Estaba espatarrada con los flancos hinchándose y deshinchándose y los negros labios replegados, dejando al descubierto los dientes perfectos. El chico se agachó y le habló. No tenía modo de saber si lo mordería o no. Un grupo de hombres había pasado sobre el palenque y avanzaban hacia el chico, pero cuando llegaron al perímetro del reñidero propiamente dicho se detuvieron como si hubieran topado contra una pared. Nadie le dijo nada. Todos parecían estar a la expectativa. Él se levantó, se acercó al tubo de hierro hundido en el suelo, dio una vuelta de cadena alrededor del antebrazo y se acuclilló, cogió la cadena por la argolla y tiró de ella, sin éxito. Nadie se movió, nadie dijo nada. Hizo un nuevo intento. Su frente perlada de sudor brillaba bajo la luz de los reflectores. Intentó por tercera vez arrancar el tubo, pero no lo consiguió. Entonces se levantó, se volvió para coger a la loba por el collar, desabrochó el corchete, atrajo hacia sí la ensangrentada y babeante cabeza y se quedó quieto.

A los hombres que habían entrado en el reñidero no les pasó por alto que la loba estaba suelta. Se miraron mutuamente. Algunos empezaron a retroceder. La loba seguía pegada a la pierna del güero, resollando y mostrando los dientes.

Es mía, dijo el chico.

La gente que ocupaba las gradas empezó a dar voces, pero los que estaban cerca de la loba no parecían seguros acerca de qué actitud tomar. Finalmente ya no fue el alguacil ni el hacendado quien tomó la iniciativa, sino el hijo de este último. La gente abrió paso al joven, cuya chaqueta con galones olía al perfume de las mujeres con que había estado bailando hasta hacía poco. El joven entró en el reñidero, avanzó y se detuvo con las piernas separadas y los pulgares colgando del fajín azul que le ceñía la cintura. Si tenía miedo a la loba no dio muestras de ello.

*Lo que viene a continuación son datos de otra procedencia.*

(* ===== verification/DnameText.v ===== *)
(** Theorems about the text form of domain names (src/dname.c): printing fits
    the static buffer, parsing undoes printing, and what the return value of
    [dname_parse_wire] is. *)

From S2P Require Import Prelude Buffer Dname DnameProofs.

(** The text of a list of labels, a dot after each. *)
Definition label_text (l : list Z) : list Z := concat (print_char false <$> l) ++ [46].
Fixpoint text (ls : list (list Z)) : list Z :=
  match ls with
  | [] => []
  | l :: ls => label_text l ++ text ls
  end.

(** * Printing *)

Lemma to_string_labels ls : forall rest, Forall label_ok ls ->
  dname_to_string_labels false (length ls) (stem ls ++ rest) = Ok (text ls).
Proof.
  induction ls as [|l ls IH]; intros rest Hls; [done|].
  apply Forall_cons in Hls as [Hl Hls]. cbn [length stem app dname_to_string_labels].
  rewrite <-app_assoc, label_head_length by done. cbn [mbind res_bind].
  rewrite (proj2 (Z.leb_le _ _)).
  2:{ zlist. pose proof (zlength_nonneg (stem ls)). pose proof (zlength_nonneg rest). lia. }
  cbn [rassert mbind res_bind]. rewrite label_head_skip, IH, label_head_slice by done.
  cbn [mbind res_bind text]. unfold label_text. by rewrite <-app_assoc.
Qed.

Lemma dname_to_string_spec ls : name_ok ls ->
  dname_to_string (of_labels ls) None = Ok (if decide (ls = []) then [46] else text ls).
Proof.
  intros [Hls _]. unfold dname_to_string. cbn [label_count of_labels].
  case_decide as E; [by subst|].
  rewrite (proj2 (Z.eqb_neq _ _)).
  2:{ unfold zlength. destruct ls; [done|simpl; lia]. }
  cbn [mbind res_bind mret res_ret].
  replace (Z.to_nat (zlength ls + 1 - 1)) with (length ls) by (unfold zlength; lia).
  cbn [dname_name of_labels]. by rewrite wire_stem, to_string_labels.
Qed.

Lemma print_char_length star c : zlength (print_char star c) <= 4.
Proof. unfold print_char, escape_decimal. repeat case_match; zlist; lia. Qed.

Lemma concat_print_length l : zlength (concat (print_char false <$> l)) <= 4 * zlength l.
Proof.
  induction l as [|c l IH]; [done|]. cbn [fmap list_fmap concat].
  pose proof (print_char_length false c). zlist. lia.
Qed.

Lemma text_length ls : zlength (text ls) <= 4 * zlength (stem ls).
Proof.
  induction ls as [|l ls IH]; [done|]. cbn [text stem]. unfold label_text.
  pose proof (concat_print_length l). zlist. lia.
Qed.

(** * Parsing one character *)

Lemma digit_value d : 0 <= d < 10 ->
  isdigit (48 + d) = true /\ hexdigit_to_int (48 + d) = Ok d.
Proof.
  intros Hd. assert (isdigit (48 + d) = true) as E by (unfold isdigit; lia).
  split; [done|]. unfold hexdigit_to_int. rewrite E. unfold mret, res_ret. f_equal. lia.
Qed.

Lemma parse_escape_decimal c s : byte c ->
  dname_parse_escape (escape_decimal c ++ s) = Ok (Some c, 3).
Proof.
  intros Hc. unfold byte in Hc. unfold escape_decimal. cbn [app].
  destruct (digit_value (c / 100 mod 10)) as [D1 H1]; [dlia|].
  destruct (digit_value (c / 10 mod 10)) as [D2 H2]; [dlia|].
  destruct (digit_value (c mod 10)) as [D3 H3]; [dlia|].
  unfold dname_parse_escape. zget_simpl. rewrite D1, D2, D3, H1, H2, H3.
  cbn [andb mbind res_bind].
  replace (_ * 100 + _ * 10 + _) with c by dlia.
  by rewrite (proj2 (Z.leb_le 0 c)), (proj2 (Z.leb_le c 255)) by lia.
Qed.

Lemma parse_escape_plain c s : c = 46 \/ c = 92 ->
  dname_parse_escape (92 :: c :: s) = Ok (Some c, 1).
Proof. intros [-> | ->]; done. Qed.

Lemma list_insert_middle {A} (pre post : list A) x v :
  <[length pre := v]> (pre ++ x :: post) = pre ++ v :: post.
Proof. induction pre; simpl; [done|]. f_equal. done. Qed.

Lemma mem_set_middle pre x post v : mem_set (pre ++ x :: post) (zlength pre) v = Ok (pre ++ v :: post).
Proof.
  unfold mem_set. rewrite (proj2 (Z.leb_le 0 _)) by apply zlength_nonneg.
  rewrite (proj2 (Z.ltb_lt _ _)).
  2:{ zlist. pose proof (zlength_nonneg post). lia. }
  cbn. unfold mret, res_ret, zlength. by rewrite Nat2Z.id, list_insert_middle.
Qed.

(** A printed character is parsed in one round and stored at [p]. *)
Lemma parse_char c pre x rest h s : byte c -> zlength pre < MAXDOMAINLEN ->
  dname_parse_step (pre ++ x :: rest, h, zlength pre, print_char false c ++ s) =
  Ok (inl (pre ++ c :: rest, h, zlength pre + 1, s)).
Proof.
  intros Hc Hp. unfold dname_parse_step, print_char.
  destruct (isalnum c || (c =? 45) || (c =? 95) || (false && (c =? 42))) eqn:E1.
  { cbn [app]. rewrite (proj2 (Z.leb_gt _ _)) by done.
    assert ((c =? 46) = false /\ (c =? 92) = false) as [-> ->].
    { unfold isalnum, isdigit in E1. lia. }
    by rewrite mem_set_middle. }
  destruct ((c =? 46) || (c =? 92)) eqn:E2.
  { cbn [app]. rewrite (proj2 (Z.leb_gt _ _)) by done. cbn [Z.eqb Pos.eqb].
    rewrite parse_escape_plain by lia. cbn [mbind res_bind].
    rewrite u8_small by done. by rewrite mem_set_middle. }
  pose proof (parse_escape_decimal c s Hc) as He. revert He.
  unfold escape_decimal. cbn [app]. intros He.
  rewrite (proj2 (Z.leb_gt _ _)) by done. cbn [Z.eqb Pos.eqb]. rewrite He. cbn [mbind res_bind].
  rewrite u8_small by done. by rewrite mem_set_middle.
Qed.

(** * Parsing a label *)

Lemma parse_chars l : forall fuel pre junk h s, Forall byte l ->
  (length l <= fuel)%nat -> (length l <= length junk)%nat ->
  zlength pre + zlength l <= MAXDOMAINLEN ->
  iter fuel dname_parse_step (pre ++ junk, h, zlength pre, concat (print_char false <$> l) ++ s) =
  iter (fuel - length l) dname_parse_step
    (pre ++ l ++ drop (length l) junk, h, zlength pre + zlength l, s).
Proof.
  induction l as [|c l IH]; intros fuel pre junk h s Hl Hf Hj Hp.
  { simpl. by rewrite Nat.sub_0_r, zlength_nil, Z.add_0_r. }
  apply Forall_cons in Hl as [Hc Hl]. destruct fuel as [|fuel]; simpl in Hf; [lia|].
  destruct junk as [|x junk]; simpl in Hj; [lia|]. pose proof (zlength_nonneg l). zlist.
  cbn [fmap list_fmap concat iter]. rewrite <-app_assoc, parse_char by (done || lia).
  replace (pre ++ c :: junk) with ((pre ++ [c]) ++ junk) by by rewrite <-app_assoc.
  replace (zlength pre + 1) with (zlength (pre ++ [c])) by by zlist.
  rewrite IH by (done || lia || (zlist; lia)). cbn [length drop Nat.sub].
  rewrite <-!app_assoc. cbn [app]. zlist. eq_lia.
Qed.

Lemma parse_label l fuel pre junk s : label_ok l ->
  (length l < fuel)%nat -> (length l < length junk)%nat ->
  zlength pre + zlength l + 1 < MAXDOMAINLEN ->
  iter fuel dname_parse_step (pre ++ junk, zlength pre, zlength pre + 1, label_text l ++ s) =
  iter (fuel - S (length l)) dname_parse_step
    (pre ++ zlength l :: l ++ drop (S (length l)) junk,
     zlength pre + zlength l + 1, zlength pre + zlength l + 2, s).
Proof.
  intros [Hl Hb] Hf Hj Hp. destruct junk as [|x junk]; simpl in Hj; [lia|].
  unfold label_text. rewrite <-app_assoc.
  replace (pre ++ x :: junk) with ((pre ++ [x]) ++ junk) by by rewrite <-app_assoc.
  replace (zlength pre + 1) with (zlength (pre ++ [x])) by by zlist.
  rewrite parse_chars by (done || lia || (zlist; lia)).
  replace (fuel - length l)%nat with (S (fuel - S (length l))) by lia.
  cbn [iter app]. unfold dname_parse_step at 1.
  rewrite (proj2 (Z.leb_gt _ _)) by (zlist; lia). cbn [Z.eqb Pos.eqb].
  replace (zlength (pre ++ [x]) + zlength l - zlength pre - 1) with (zlength l) by (zlist; lia).
  rewrite (proj2 (Z.eqb_neq _ _)) by (zlist; lia).
  rewrite (proj2 (Z.ltb_ge _ _)) by (unfold MAXLABELLEN; lia).
  rewrite u8_small by lia. rewrite <-app_assoc. cbn [app]. rewrite mem_set_middle.
  cbn [mbind res_bind mret res_ret drop]. zlist. eq_lia.
Qed.

(** * Parsing a name *)

Lemma print_char_nonempty star c : (1 <= length (print_char star c))%nat.
Proof. unfold print_char, escape_decimal. repeat case_match; simpl; lia. Qed.

Lemma concat_print_ge l : (length l <= length (concat (print_char false <$> l)))%nat.
Proof.
  induction l as [|c l IH]; [simpl; lia|]. cbn [fmap list_fmap concat length].
  pose proof (print_char_nonempty false c). rewrite length_app. lia.
Qed.

Lemma length_stem_text ls : (length (stem ls) <= length (text ls))%nat.
Proof.
  induction ls as [|l ls IH]; [simpl; lia|]. cbn [stem text length]. unfold label_text.
  pose proof (concat_print_ge l). rewrite !length_app. simpl. lia.
Qed.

¿Qué quieres, joven?, preguntó.

El chico repitió lo que les había dicho a los jinetes con que se había topado en las montañas al norte del Cajón Bonita. Dijo que la loba estaba bajo su custodia y que le habían encomendado su cuidado, pero el joven sonrió con pesar, sacudió la cabeza y dijo que la loba había caído en una trampa en los Pilares Teras, cuyos montes son inhumanos e inhóspitos, y que los ayudantes de don Beto lo habían visto cruzar el río a la altura de Colonia Oaxaca y que había intentado llevarse a la loba a su país para vender el animal y conseguir algún dinero.

Habló con voz clara y aguda, como quien declama ante un auditorio, y cuando terminó puso una mano sobre la otra, como si no hubiera más que añadir.

El chico seguía sujetando a la loba. Notaba los movimientos de su respiración y el ligero temblor de su cuerpo contra el de él. Miró al joven caballero y luego el círculo de caras iluminadas. Dijo que venía del condado de Hidalgo en el estado de Nuevo México y que era de allí de donde traía a la loba. Dijo que la había capturado en un cepo y que juntos habían andado durante seis días desde su país y que en modo alguno venían de los Pilares, sino que en realidad intentaban cruzar el río y adentrarse en esas mismas montañas cuando la rapidez de la corriente los obligó a volver sobre sus pasos.

El hijo del hacendado separó las manos y las cruzó a su espalda. Giró sobre sus talones, caminó unos pasos en actitud reflexiva y por fin se volvió y alzó la vista.